You can read our Full Review of LivingDNA for more on costs, results, and the process LivingDNA uses!
MyHeritage boasts over 49 million family trees, and the company is actively connecting these family trees together in the FamiLinx project, which was given permission from MyHeritage to study the connections found on Geni.com. MyHeritage owns and operates the project Geni.com, which currently connects over 141 MILLION people in a global family tree. Plus, MyHeritage already has around 3.8 BILLION profiles built out, ready to be connected to family trees!
Using resources available from MyHeritage, users can build and document a family tree using their DNA data and historical documents. Then, that information (in a GEDCOM file) can be uploaded to Geni.com to connect with hundreds of millions of other people trying to document their family history.
The result? One of the world’s most comprehensive Global Family Trees, developed and created by millions of individual users working together. If you are interested in going this route, check out our full article on MyHeritage and what they have to offer!
Ancestry currently boasts the largest number of DNA kit users, with over 14 million! The company even presents reports on Global Family History on their website.
Like MyHeritage, the parent company of Ancestry also owns a user-driven site meant to help explore genealogical connections. This site, RootsWeb, allows users to create, maintain, and connect a family tree to a much more massive family tree. This information is based on DNA evidence, written family trees, and other information that users can find to support these connections. By joining RootsWeb, you will be contributing to the WorldConnect Project of thousands of researchers and genealogists trying to fill in the web of human genetics.
Plus, with one of the world’s largest historical documents databases, Ancestry is a great place to start building and establishing your personal family tree. Like MyHeritage, Ancestry allows users to create and download their GEDCOM file, which contains all of the information found on your family tree. This information can be used on a number of sites, such as DNAgedcom.com, which can help you connect to many more family trees.
If you want to see what your DNA has to say about your family, check out our article that breaks down all of Ancestry’s DNA test kits!

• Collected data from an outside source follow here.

(** What the machine does to one run: the random bytes, whether the transaction
    commits, which blobs can be read and what failed writes leave. *)
Record machine := Machine {
  new_salt : bytes; nonces : nat -> bytes; audit_nonces : list bytes; commits : bool;
  readable : bytes -> bool; torn : bytes -> option bytes; audit_written : bool; salt_torn : option (option bytes)
}.

Section Command.
Context `{Crypto}.

Definition rekey_main (m : machine) (oldSecret newSecret : bytes) (d : data) : option rekeyErr * data :=
  if beq oldSecret [] || beq newSecret [] then (Some ENoKeys, d)
  else if beq oldSecret newSecret then (Some ESameKey, d)
  else match dt_salt d with
  | None => (Some EReadSalt, d)
  | Some oldSalt =>
  match NewVault oldSecret oldSalt with
  | Err e => (Some (EVault e), d)
  | Ok oldV =>
  let newSalt := GenerateSalt (new_salt m) in
  match NewVault newSecret newSalt with
  | Err e => (Some (EVault e), d)
  | Ok newV =>
  let '(r, db', fs') := RekeyDB oldV newV (nonces m) (commits m) (readable m) (torn m) (dt_db d) (dt_files d) in
  match r with
  | Err e => (Some (EDb e), Data db' fs' (dt_audit d) (dt_salt d))
  | Ok _ =>
  let '(r, au') := Rekey (dt_audit d) oldV newV (audit_nonces m) (audit_written m) in
  match r with
  | Err e => (Some (EAudit e), Data db' fs' au' (dt_salt d))
  | Ok _ =>
  match salt_torn m with
  | Some left_ => (Some EWriteSalt, Data db' fs' au' left_)
  | None => (None, Data db' fs' au' (Some newSalt))
  end end end end end end.
End Command.

(** ** Lemmas *)

Section Laws.
Context `{CryptoLaws}.
Variables oldV newV : Vault.
Variable rnd : nat -> bytes.
Hypothesis Hrnd : forall k, nonce_ok (rnd k).

(** A column the old key opens; a column and its new form. *)
Definition opens (s : bytes) : Prop := exists p, bytes_ok p /\ open oldV s = Ok p.
Definition same_text (s s' : bytes) : Prop :=
  open newV s' = open oldV s /\ (s' = [] <-> s = []) /\ (s <> [] -> exists n p, nonce_ok n /\ bytes_ok p /\ s' = seal newV n p).

Lemma reseal_opens s k : opens s -> exists s' k', reseal oldV newV rnd s k = Ok (s', k') /\ same_text s s'.
Proof.
  intros (p & Hp & Ho). unfold reseal. pose proof Ho as Ho'. unfold open in Ho'.
  destruct (beq s []) eqn:E; [apply beq_true in E as ->; by exists [], k|].
  destruct (RawStdDecode s) as [ct|]; [|done]. rewrite Ho'. eexists _, _. split; [done|].
  change (RawStdEncode (Seal newV (rnd k) p)) with (seal newV (rnd k) p).
  split; [by rewrite open_seal, Ho|]. split; [|intros _; by exists (rnd k), p]. apply beq_false in E. split; [|done]. intros E'. exfalso.
  unfold seal in E'. apply encode_raw_nil, (f_equal length) in E'.
  unfold Seal in E'. rewrite length_app, (proj1 (Hrnd k)) in E'. done.
Qed.

Lemma reseal_all_opens l k :
  Forall opens l -> exists l' k', reseal_all oldV newV rnd l k = Ok (l', k') /\ Forall2 same_text l l'.
Proof.
  intros Hl. revert k. induction Hl as [|s l Hs _ IH]; intros k; [by exists [], k|]. cbn [reseal_all].
  destruct (reseal_opens s k Hs) as (s' & k1 & -> & Ht). destruct (IH k1) as (l' & k2 & -> & Hf).
  eexists _, _. split; [done|]. by constructor.
Qed.

Section Tables.
Context {R : Type} `{SealedColumns R}.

WikiTree.com hosts The Free Family Tree project. Like other Global Family Trees, this project sets out to completely redefine our understanding of human genetic relationships. Using a huge pool of researchers, volunteers, and others committed to genealogical discovery, the site is trying to create the world’s most comprehensive web of genetics.
Like the sites hosted by Ancestry and MyHeritage, the WikiTree project is a crowdsourcing project, relying on millions of individual contributions. The site has a number of groups that can connect you to specific resources that will be useful in doing your research. Plus, if you don’t know where to start, the site has tons of resources from professionals on how to begin your own family tree.
Unlike many of the other resources here, there is absolutely ZERO cost to get started. With only a few clicks, you can begin building and expanding your family tree. While you may find that a DNA test and historical records database will aid your research efforts, you can get started on WikiTree today for free!